Recently, I needed to create a tool to scrape a page's source so I could parse out of a public database, for a project that I'm working on. Python seemed like an easy solution but it was a pain getting it up and running and currently I have it half working (saves source to file instead of returning). When I run my c++ code I get a strange error...
Exception ignored in: <module 'threading' from 'C:\\Python34\\Lib\\threading.py'
>
Traceback (most recent call last):
File "C:\Python34\Lib\threading.py", line 1293, in _shutdown
t = _pickSomeNonDaemonThread()
File "C:\Python34\Lib\threading.py", line 1300, in _pickSomeNonDaemonThread
for t in enumerate():
File "C:\Python34\Lib\threading.py", line 1270, in enumerate
return list(_active.values()) + list(_limbo.values())

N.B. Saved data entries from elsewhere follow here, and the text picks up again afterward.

Definition header_at (height : Z) : Net W H :=
  let? hash := gn_block_hash (gp_client self) height in
  let? hash := ret (ok_or hash (AnyMessage (lit "Failed to fetch block has for height"))) in
  let? header := gn_header (gp_client self) hash in
  let? header := ret (ok_or header (AnyMessage (lit "Header with hash not found!"))) in
  ret (ok_or (decode (A := H) (encode header)) bad_encoding).

Definition query_finality_proof (previous_finalized_height latest_finalized_height : Z) : Net W (FinalityProof H) :=
  let? encoded := gn_prove_finality (gp_client self) latest_finalized_height in
  let? encoded := ret (ok_or encoded (AnyMessage (lit "No justification found for block"))) in
  let? finality_proof := ret (ok_or (decode (A := FinalityProof H) encoded) bad_encoding) in
  let? justification := ret (ok_or (decode (A := GrandpaJustification H) (fp_justification finality_proof)) bad_encoding) in
  let commit := gj_commit justification in
  let? unknown_headers := try_map_m header_at (heights previous_finalized_height (commit_target_number commit)) in
  ret (Ok (mkFinalityProof (commit_target_hash commit) (fp_justification finality_proof) unknown_headers)).

Definition query_finalized_parachain_headers_with_proof (latest_finalized_height : Z)
    (finality_proof : FinalityProof H) : Net W (ParachainHeadersWithFinalityProof H) :=
  let keys := parachain_header_storage_key <$> gp_para_ids self in
  let? hash := gn_block_hash (gp_client self) latest_finalized_height in
  let? hash := ret (ok_or hash (AnyMessage (lit "Failed to fetch previous finalized hash + 1"))) in
  let? state_proof := gn_read_proof (gp_client self) keys hash in
  ret (Ok (mkParachainHeadersWithFinalityProof finality_proof
    [(hash, mkParachainHeaderProofs state_proof (gp_para_ids self))])).

Definition session_start_and_end_for_block (block : Z) : Net W (Z * Z) :=
  let? block_hash := gn_block_hash (gp_client self) block in
  let? block_hash := ret (ok_or block_hash (AnyMessage (lit "Failed to fetch block hash"))) in
  let? data := gn_fetch_raw (gp_client self) block_hash (gp_babe_epoch_start self) in
  let? data := ret (ok_or data (AnyMessage (lit "Failed to fetch epoch information"))) in
  let? previous_epoch_start := ret (ok_or (decode_le 4 data) bad_encoding) in
  let? current_epoch_start := ret (ok_or (decode_le 4 (drop 4 data)) bad_encoding) in
  ret (Ok (current_epoch_start, wrap32 (current_epoch_start + wrap32 (current_epoch_start - previous_epoch_start)))).

Definition session_length : Net W Z :=
  let? value := gn_constant (gp_client self) (lit "Babe") (lit "EpochDuration") in
  let? value := ret (ok_or value (AnyMessage (lit "Failed to fetch constant"))) in
  ret (ok_or (decode_le 4 value) bad_encoding).

End grandpa.
Lemma check_ancestry_chain e n : first <= e <= n -> n <= top ->
  check_ancestry (hash_of (chain e)) (chain <$> heights (e + 1) n) = Some (Ok (hash_of (chain n))).
Proof.
  intros He Hn. remember (Z.to_nat (n - e)) as k eqn:Hk. revert e He Hk. induction k as [|k IH]; intros e He Hk.
  - replace e with n by lia. unfold heights. by rewrite seqZ_nil by lia.
  - unfold heights. rewrite seqZ_cons by lia. cbn [fmap list_fmap]. unfold check_ancestry. cbn [vfold].
    rewrite (sh_parent S) by lia. rewrite bool_decide_true by done. vrun.
    pose proof (IH (e + 1) ltac:(lia) ltac:(lia)) as Hi. unfold check_ancestry, heights in Hi.
    by replace (Z.pred (n - (e + 1) + 1)) with (n - (e + 1 + 1) + 1) by lia.
Qed.

(** The prover adds the headers down to the one of the epoch: in the blocks before the rotation, or
    when it is told to, and if the finalised block comes after that header. *)
Definition with_ancestry (attested s e rotation : Z) (force : bool) : bool :=
  ((wrap64 (e + 2) <=? attested) && (attested <=? wrap64 (rotation - 1)) && (e <? s)) || (force && (e <? s)).

Definition ancestry_of (attested s e rotation : Z) (force : bool) : list CodecHeader :=
  if with_ancestry attested s e rotation force then chain <$> heights e (s - 1) else [].

Lemma fetch_bsc_update_given fuel attested extra validator_size epoch force s t :
  parse_extra C attested = Some (Ok extra) ->
  vd_source_hash (ed_vote_data extra) = hash_of (chain s) -> vd_target_hash (ed_vote_data extra) = hash_of (chain t) ->
  hash_of (chain s) <> H256_zero -> hash_of (chain t) <> H256_zero ->
  first <= s <= top -> first <= t <= top -> first <= epoch * EPOCH_LENGTH -> s - epoch * EPOCH_LENGTH <= 200 ->
  epoch * EPOCH_LENGTH + EPOCH_LENGTH <= 2 ^ 64 -> 0 <= validator_size / 2 < EPOCH_LENGTH -> (200 <= fuel)%nat ->
  exists rotation, get_rotation_block (epoch * EPOCH_LENGTH) validator_size = Some rotation /\
    gives (fetch_bsc_update node C fuel attested validator_size epoch force)
      (Some (mkBscClientUpdate (chain s) (chain t) attested
        (ancestry_of (low_u64 (ch_number attested)) s (epoch * EPOCH_LENGTH) rotation force))).
Proof.
  intros Hx Hsh Hth Hns Hnt Hs Ht He Hlen Hmax Hv Hfuel. destruct (sh_range S) as [Hf0 Htop].
  assert (Hrot : exists rotation, get_rotation_block (epoch * EPOCH_LENGTH) validator_size = Some rotation).
  { pose proof (rotation_block_found (epoch * EPOCH_LENGTH) validator_size ltac:(lia) Hmax) as Hr.
    rewrite (proj2 (Z.ltb_lt _ _)) in Hr by lia. destruct Hr as (r & Hr & _); [|by exists r].
    pose proof (Z.mul_div_le validator_size 2). pose proof (Z.mod_pos_bound validator_size 2). lia. }
  destruct Hrot as (rotation & Hrot). exists rotation. split; [done|].
  unfold fetch_bsc_update, parsed_extra. eapply gives_try; [eapply gives_panic; [exact Hx|apply gives_ret]|].
  rewrite Hsh, Hth, !bool_decide_false by done. cbn [orb].
  eapply gives_try; [apply found_given, (sh_block S); lia|]. eapply gives_try; [apply found_given, (sh_block S); lia|].
  assert (Ew : wrap64 (epoch * EPOCH_LENGTH) = epoch * EPOCH_LENGTH) by (unfold wrap64, EPOCH_LENGTH in *; apply Z.mod_small; lia).
  cbv zeta. rewrite !Ew. eapply gives_panic; [exact Hrot|]. rewrite (sh_number S) by lia.
  set (e := epoch * EPOCH_LENGTH) in *. unfold ancestry_of, with_ancestry.
  eapply gives_try; [|].
  { instantiate (1 := ancestry_of (low_u64 (ch_number attested)) s e rotation force). unfold ancestry_of, with_ancestry.
    destruct (_ || _) eqn:Ec; [|apply gives_ret].
    assert (e < s) by (apply orb_true_iff in Ec as [Ec|Ec]; apply andb_true_iff in Ec as [_ Ec]; lia).
    eapply gives_try; [apply (found_given _ (chain (s - 1)))|].
    { replace s with (s - 1 + 1) at 1 by lia. rewrite (sh_parent S) by lia. apply (sh_block S). lia. }
    rewrite heights_last, fmap_app by lia. apply header_ancestry_given; lia. }
  destruct (Nat.ltb_spec MAX_ANCESTRY (length (ancestry_of (low_u64 (ch_number attested)) s e rotation force))) as [Hl|_]; [|apply gives_ret].
  exfalso. revert Hl. unfold ancestry_of, MAX_ANCESTRY. destruct (with_ancestry _ _ _ _ _); cbn; [|lia].
  rewrite length_fmap. unfold heights. rewrite length_seqZ. lia.
Qed.

(** The header that names the validators of the next epoch, if the update has one. *)
Definition epoch_header_of (attested s e rotation : Z) (force : bool) : option CodecHeader :=
  if with_ancestry attested s e rotation force then Some (chain e)
  else if s mod EPOCH_LENGTH =? 0 then Some (chain s) else None.

Definition next_of (validators : list bytes) (epoch_header : option CodecHeader) (next : option NextValidators) : Prop :=
  match epoch_header with
  | Some h => exists n, validators_of_epoch C validators h = Some (Ok n) /\ next = Some n
  | None => next = None
  end.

TypeError: an integer is required (got type NoneType)
My Python Code:
import urllib.request
import sys
def run(a):
req = urllib.request.Request(a)
res = urllib.request.urlopen(req)
d = str(res.read())
with open('temp.dat', 'w') as outfile:
for x in range(0, len(d)):
outfile.write(d[x])
The above code works correctly and doesn't issue any errors, so I feel that the mistake is somewhere in my c++ implementation. Anyways, I feel that it is worth mentioning that it successfully saves the websites (parameter a) source code to the 'temp.dat' file, I'm just trying to get rid of the error reporting.
My C++ code:
void pyCall(string url, string outfile, char* mod = "Scrape", char * dat = "run")
{
PyObject *pName, *pModule, *pDict, *pFunc;
PyObject *pArgs, *pValue, *pOutfile, *pURL;
int i;
Py_Initialize();
PyObject* sysPath = PySys_GetObject((char*)"path");
PyList_Append(sysPath, PyUnicode_FromString("."));
pName = PyUnicode_FromString(mod);
/* Error checking of pName left out */
pModule = PyImport_Import(pName);
Py_DECREF(pName);
if (pModule != NULL)
{
pFunc = PyObject_GetAttrString(pModule, dat);
/* pFunc is a new reference */
if (pFunc && PyCallable_Check(pFunc))
{
/* pValue reference stolen here: */
pArgs = Py_BuildValue("(s)", url.c_str());
pValue = PyObject_CallObject(pFunc, pArgs);
Py_DECREF(pArgs);
if (pValue != NULL)
{
printf("Result of call: %ld\n", PyLong_AsLong(pValue));
Py_DECREF(pValue);
}
}
Py_XDECREF(pFunc);
Py_DECREF(pModule);
}
Py_Finalize();
}
Now this code is pretty standard and is a 'cookie cutter' example of the code Python has on their API at https://docs.python.org/3.5/extending/embedding.html; The only differences is the way that I pass the arguments and appending the path at the beginning.
Any help would be greatly appreciated.